### WHAT IS BEING ASKED
The answer must consist of each line below that contains the string "Theorem".

### DATA FOR REVIEW
#[export] Hint Resolve respects_claim_task_to_yourself
  respects_update_own_tasks_ttl respects_read_task_row
  respects_put_output_from_bytes respects_get_input_decoded
  respects_event_counter_pre_increment respects_event_counter_post_increment
  respects_event_counter_post_set respects_add_metric_sample
  respects_submit_measurements respects_close respects_lambda_invoke
  respects_requests_post respects_open_w : respects.

Lemma respects_generate_next_ttl P cfg : respects P (generate_next_ttl cfg).
Proof. unfold generate_next_ttl. respects_tac. Qed.

Lemma respects_get_next_expiration_timestamp P :
  respects P get_next_expiration_timestamp.
Proof. unfold get_next_expiration_timestamp. respects_tac. Qed.

Lemma respects_get_next_refresh_timestamp P :
  respects P get_next_refresh_timestamp.
Proof. unfold get_next_refresh_timestamp. respects_tac. Qed.

Lemma respects_set_stage_tstmp P task stage v :
  respects P (set_stage_tstmp task stage v).
Proof. unfold set_stage_tstmp. respects_tac. Qed.

#[export] Hint Resolve respects_generate_next_ttl
  respects_get_next_expiration_timestamp respects_get_next_refresh_timestamp
  respects_set_stage_tstmp : respects.

Lemma respects_is_task_has_been_cancelled tid :
  respects quiet (is_task_has_been_cancelled tid).
Proof. unfold is_task_has_been_cancelled. respects_tac. Qed.

#[export] Hint Resolve respects_is_task_has_been_cancelled : respects.

Lemma respects_try_to_acquire_a_task cfg :
  respects quiet (try_to_acquire_a_task cfg).
Proof. unfold try_to_acquire_a_task. respects_tac. Qed.

Lemma respects_submit_post_agent_measurements task perf :
  respects quiet (submit_post_agent_measurements task perf).
Proof. unfold submit_post_agent_measurements. respects_tac. Qed.

Lemma respects_submit_pre_agent_measurements task :
  respects quiet (submit_pre_agent_measurements task).
Proof. unfold submit_pre_agent_measurements. respects_tac. Qed.

Lemma respects_dynamodb_update_task_status_to_finished task self :
  respects quiet (dynamodb_update_task_status_to_finished task self).
Proof. unfold dynamodb_update_task_status_to_finished. respects_tac. Qed.

#[export] Hint Resolve respects_try_to_acquire_a_task
  respects_submit_post_agent_measurements
  respects_submit_pre_agent_measurements
  respects_dynamodb_update_task_status_to_finished : respects.

Lemma respects_set_finished_loop cfg fuel : forall task count,
  respects quiet (set_finished_loop cfg fuel task count).
Proof.
  induction fuel as [|fuel IH]; intros task count; cbn [set_finished_loop];
    respects_tac.
Qed.

#[export] Hint Resolve respects_set_finished_loop : respects.

Lemma respects_process_subprocess_completion cfg fuel perf task sqs_msg fname out :
  respects quiet
    (process_subprocess_completion cfg fuel perf task sqs_msg fname (Some out)).
Proof. unfold process_subprocess_completion. respects_tac. Qed.

#[export] Hint Resolve respects_process_subprocess_completion : respects.

Lemma respects_do_task_local_lambda_execution_thread_start cfg task_def :
  respects quiet (do_task_local_lambda_execution_thread_start cfg task_def).
Proof. unfold do_task_local_lambda_execution_thread_start. respects_tac. Qed.

Lemma respects_do_task_local_lambda_execution_thread_resume
  cfg fuel perf task sqs_msg t_start response :
  respects quiet
    (do_task_local_lambda_execution_thread_resume cfg fuel perf task sqs_msg
       t_start response).
Proof. unfold do_task_local_lambda_execution_thread_resume. respects_tac. Qed.

Lemma respects_update_ttl_loop cfg fuel : forall task count,
  respects quiet (update_ttl_loop cfg fuel task count).
Proof.
  induction fuel as [|fuel IH]; intros task count; cbn [update_ttl_loop];
    respects_tac.
Qed.

#[export] Hint Resolve respects_do_task_local_lambda_execution_thread_start
  respects_do_task_local_lambda_execution_thread_resume
  respects_update_ttl_loop : respects.

Lemma respects_update_ttl_if_required cfg fuel task :
  respects quiet (update_ttl_if_required cfg fuel task).
Proof. unfold update_ttl_if_required. respects_tac. Qed.

#[export] Hint Resolve respects_update_ttl_if_required : respects.

Lemma respects_do_ttl_updates_thread_step cfg fuel task :
  respects quiet (do_ttl_updates_thread_step cfg fuel task).
Proof. unfold do_ttl_updates_thread_step. respects_tac. Qed.

#[export] Hint Resolve respects_do_ttl_updates_thread_step : respects.

Lemma respects_do_ttl_updates_thread cfg n fuel task :
  respects quiet (do_ttl_updates_thread cfg n fuel task).
Proof.
  induction n as [|n IH]; cbn [do_ttl_updates_thread]; respects_tac.
Qed.

Lemma respects_prepare_arguments_for_execution cfg task :
  respects quiet (prepare_arguments_for_execution cfg task).
Proof. unfold prepare_arguments_for_execution. respects_tac. Qed.

Lemma respects_decode_and_load P p : respects P (decode_and_load p).
Proof. unfold decode_and_load. respects_tac. Qed.

#[export] Hint Resolve respects_do_ttl_updates_thread
  respects_prepare_arguments_for_execution respects_decode_and_load : respects.

Ltac respects_turn :=
  repeat first [ solve [apply respects_weaken; auto with respects nocore]
               | respects_step ].

Lemma respects_run_task cfg fuel task sqs_msg :
  respects in_turn (run_task cfg fuel task sqs_msg).
Proof. unfold run_task. respects_turn. Qed.

#[export] Hint Resolve respects_run_task : respects.

Lemma respects_event_loop_body cfg fuel :
  respects in_turn (event_loop_body cfg fuel).
Proof. unfold event_loop_body. respects_turn. Qed.

#[export] Hint Resolve respects_event_loop_body : respects.

Lemma respects_event_loop_while cfg fuel turns :
  respects in_turn (event_loop_while cfg turns fuel).
Proof.
  induction turns as [|turns IH]; cbn [event_loop_while]; respects_turn.
Qed.

#[export] Hint Resolve respects_event_loop_while : respects.

Lemma respects_event_loop cfg turns fuel :
  respects remote_only (event_loop cfg turns fuel).
Proof.
  unfold event_loop.
  repeat first [ solve [apply respects_weaken_turn; auto with respects nocore]
               | respects_step ].
Qed.


(** ** The supervisor loop *)

Lemma evolves_kill_now P s s' :
  evolves P s s' -> kill_now s = true -> kill_now s' = true.
Proof.
  intros (Hs & _ & ev & He & _) H. unfold kill_now in *. rewrite Hs.
  destruct (sigterm_at (script s)) as [n|]; [|discriminate].
  apply Nat.leb_le in H. apply Nat.leb_le. rewrite He, length_app. lia.
Qed.

Lemma in_turn_no_post ev :
  Forall (fun e => in_turn e = true) ev -> forall url, ~ In (EvPost url) ev.
Proof.
  intros H url Hin. rewrite Forall_forall in H. specialize (H _ Hin).
  discriminate.
Qed.

Lemma event_loop_while_Ok cfg fuel turns : forall s u s1,
  event_loop_while cfg turns fuel s = (Ok u, s1) -> kill_now s1 = true.
Proof.
  induction turns as [|turns IH]; intros s u s1 H; cbn [event_loop_while] in H.
  - discriminate.
  - unfold bind at 1, gets in H. destruct (kill_now s) eqn:Hk.
    + unfold ret in H. congruence.
    + apply bind_Ok in H. destruct H as (v & sb & _ & H).
      exact (IH _ _ _ H).
Qed.

Lemma requests_post_Ok url s code s' :
  requests_post url s = (Ok code, s') ->
  s' = set_trace (trace s ++ [EvPost url]) s
  /\ stop_response (script s) = inr code.
Proof.
  unfold requests_post. intros H.
  apply bind_Ok in H. destruct H as (u & sa & He & H).
  rewrite emit_run in He. apply pair_Ok_inv in He. destruct He as (_ & Hsa).
  apply bind_Ok in H. destruct H as (r & sb & Hg & H).
  unfold gets in Hg. apply pair_Ok_inv in Hg. destruct Hg as (Hr & Hsb).
  subst r sb sa. cbn [script set_trace] in H.
  destruct (stop_response (script s)) as [e|c]; cbn [lift] in H.
  - discriminate.
  - unfold ret in H. apply pair_Ok_inv in H. destruct H as (Hc & Hs').
    subst. auto.
Qed.

(** X8.  However the environment answers and however the run ends, the loop
    never spawns a child process and never uploads a file to the artifact
    store: every task is executed by the remote function, and
    [do_task_local_execution_thread] is never started. *)
Theorem event_loop_never_spawns_a_process cfg turns fuel s :
  exists ev,
    trace (snd (event_loop cfg turns fuel s)) = trace s ++ ev
    /\ (forall command, ~ In (EvPopen command) ev)
    /\ (forall tid file_name, ~ In (EvPutFile tid file_name) ev).
Proof.
  destruct (respects_event_loop cfg turns fuel s) as (_ & _ & ev & He & Hp & _).
  exists ev. split; [assumption|]. rewrite Forall_forall in Hp.
  split; intros; intros Hin; specialize (Hp _ Hin); discriminate.
Qed.

(** X9.  Unless task inputs are passed via the external storage
    ([task_input_passed_via_external_storage == 1]), [run_task] cannot run a
    task: the definition taken from the decoded message body is not [bytes],
    so [.decode] raises [AttributeError] before any measurement is submitted,
    any file is opened or the function is invoked. *)
Theorem inline_task_definition_cannot_be_run cfg fuel task sqs_msg s :
  task_input_passed_via_external_storage cfg <> 1 ->
  run_task cfg fuel task sqs_msg s = (Raise (AttributeError "decode"), s).
Proof.
  intros H. unfold run_task, prepare_arguments_for_execution.
  destruct (Z.eqb_spec (task_input_passed_via_external_storage cfg) 1)
    as [E|_]; [contradiction|reflexivity].
Qed.

Lemma inline_task_definition_cannot_be_run_witness :
  task_input_passed_via_external_storage inline_cfg <> 1
  /\ run_task inline_cfg 5 (task_T1 staged_stats) (message_T1 staged_stats)
       owned_world
     = (Raise (AttributeError "decode"), owned_world).
Proof.
  assert (H : task_input_passed_via_external_storage inline_cfg <> 1)
    by (cbn; lia).
  split; [exact H|].
  exact (inline_task_definition_cannot_be_run inline_cfg 5
           (task_T1 staged_stats) (message_T1 staged_stats) owned_world H).
Defined.

(** X10.  [event_loop] returns only after SIGTERM has arrived: the stop
    request is its last act, it is sent once, and the signal had arrived by
    the time it was sent. *)
Theorem event_loop_returns_only_after_sigterm cfg turns fuel s s' :
  event_loop cfg turns fuel s = (Ok tt, s') ->
  exists n ev,
    sigterm_at (script s) = Some n
    /\ trace s' = trace s ++ ev
                  ++ [EvPost (LAMBDA_ENDPOINT_URL cfg ++ "/2018-06-01/stop")]
    /\ (n <= List.length (trace s ++ ev))%nat
    /\ (forall url, ~ In (EvPost url) ev).
Proof.
  unfold event_loop. intros H.
  apply bind_Ok in H. destruct H as (u & s1 & Hw & H).
  apply bind_Ok in H. destruct H as (code & s2 & Hp & H).
  unfold ret in H. apply pair_Ok_inv in H. destruct H as (_ & Hs'). subst s'.
  apply requests_post_Ok in Hp. destruct Hp as (Hs2 & _).
  pose proof (event_loop_while_Ok _ _ _ _ _ _ Hw) as Hk.
  pose proof (respects_event_loop_while cfg fuel turns s) as Hr.
  rewrite Hw in Hr. cbn [snd] in Hr.
  destruct Hr as (Hsc & _ & ev & He & Hin & _).
  unfold kill_now in Hk. rewrite Hsc in Hk.
  destruct (sigterm_at (script s)) as [n|]; [|discriminate].
  exists n, ev. split; [reflexivity|].
  split; [rewrite Hs2; cbn [trace set_trace]; rewrite He, app_assoc; reflexivity|].
  split; [rewrite <- He; apply Nat.leb_le; exact Hk|].
  apply in_turn_no_post, Hin.
Qed.

Lemma event_loop_returns_only_after_sigterm_witness :
  event_loop cfg0 3 5 interrupted_world
  = (Ok tt, snd (event_loop cfg0 3 5 interrupted_world))
  /\ exists n ev,
       sigterm_at (script interrupted_world) = Some n
       /\ trace (snd (event_loop cfg0 3 5 interrupted_world))
          = trace interrupted_world ++ ev
            ++ [EvPost (LAMBDA_ENDPOINT_URL cfg0 ++ "/2018-06-01/stop")]
       /\ (n <= List.length (trace interrupted_world ++ ev))%nat
       /\ (forall url, ~ In (EvPost url) ev).
Proof.
  assert (H : event_loop cfg0 3 5 interrupted_world
              = (Ok tt, snd (event_loop cfg0 3 5 interrupted_world)))
    by (vm_compute; reflexivity).
  split; [exact H|].
  exact (event_loop_returns_only_after_sigterm cfg0 3 5 interrupted_world _ H).
Defined.



(** X12.  A turn that raises ends the agent: the exception leaves
    [event_loop] as it is, and the stop request is not sent. *)
Theorem failed_turn_ends_the_agent_without_stop cfg turns fuel s e s1 :
  kill_now s = false ->
  event_loop_body cfg fuel s = (Raise e, s1) ->
  event_loop cfg (S turns) fuel s = (Raise e, s1)
  /\ exists ev, trace s1 = trace s ++ ev /\ forall url, ~ In (EvPost url) ev.
Proof.
  intros Hk Hbody. split.
  - assert (Hw : event_loop_while cfg (S turns) fuel s = (Raise e, s1)).
    { cbn [event_loop_while]. unfold bind at 1, gets. rewrite Hk.
      unfold bind at 1. rewrite Hbody. reflexivity. }
    unfold event_loop, bind at 1. rewrite Hw. reflexivity.
  - pose proof (respects_event_loop_body cfg fuel s) as Hr.
    rewrite Hbody in Hr. cbn [snd] in Hr.
    destruct Hr as (_ & _ & ev & He & Hin & _).
    exists ev. split; [assumption|]. apply in_turn_no_post, Hin.
Qed.

Lemma failed_turn_ends_the_agent_without_stop_witness :
  kill_now pending_world = false
  /\ event_loop_body inline_cfg 5 pending_world
     = (Raise (AttributeError "decode"),
        snd (event_loop_body inline_cfg 5 pending_world))
  /\ event_loop inline_cfg 3 5 pending_world
     = (Raise (AttributeError "decode"),
        snd (event_loop_body inline_cfg 5 pending_world))
  /\ exists ev,
       trace (snd (event_loop_body inline_cfg 5 pending_world))
       = trace pending_world ++ ev
       /\ forall url, ~ In (EvPost url) ev.
Proof.
  assert (H1 : kill_now pending_world = false) by reflexivity.
  assert (H2 : event_loop_body inline_cfg 5 pending_world
               = (Raise (AttributeError "decode"),
                  snd (event_loop_body inline_cfg 5 pending_world)))
    by (vm_compute; reflexivity).
  split; [exact H1|]. split; [exact H2|].
  exact (failed_turn_ends_the_agent_without_stop inline_cfg 2 5 pending_world
           _ _ H1 H2).
Defined.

### RESPONSE BELOW
Theorem event_loop_never_spawns_a_process cfg turns fuel s :
Theorem inline_task_definition_cannot_be_run cfg fuel task sqs_msg s :
Theorem event_loop_returns_only_after_sigterm cfg turns fuel s s' :
Theorem failed_turn_ends_the_agent_without_stop cfg turns fuel s e s1 :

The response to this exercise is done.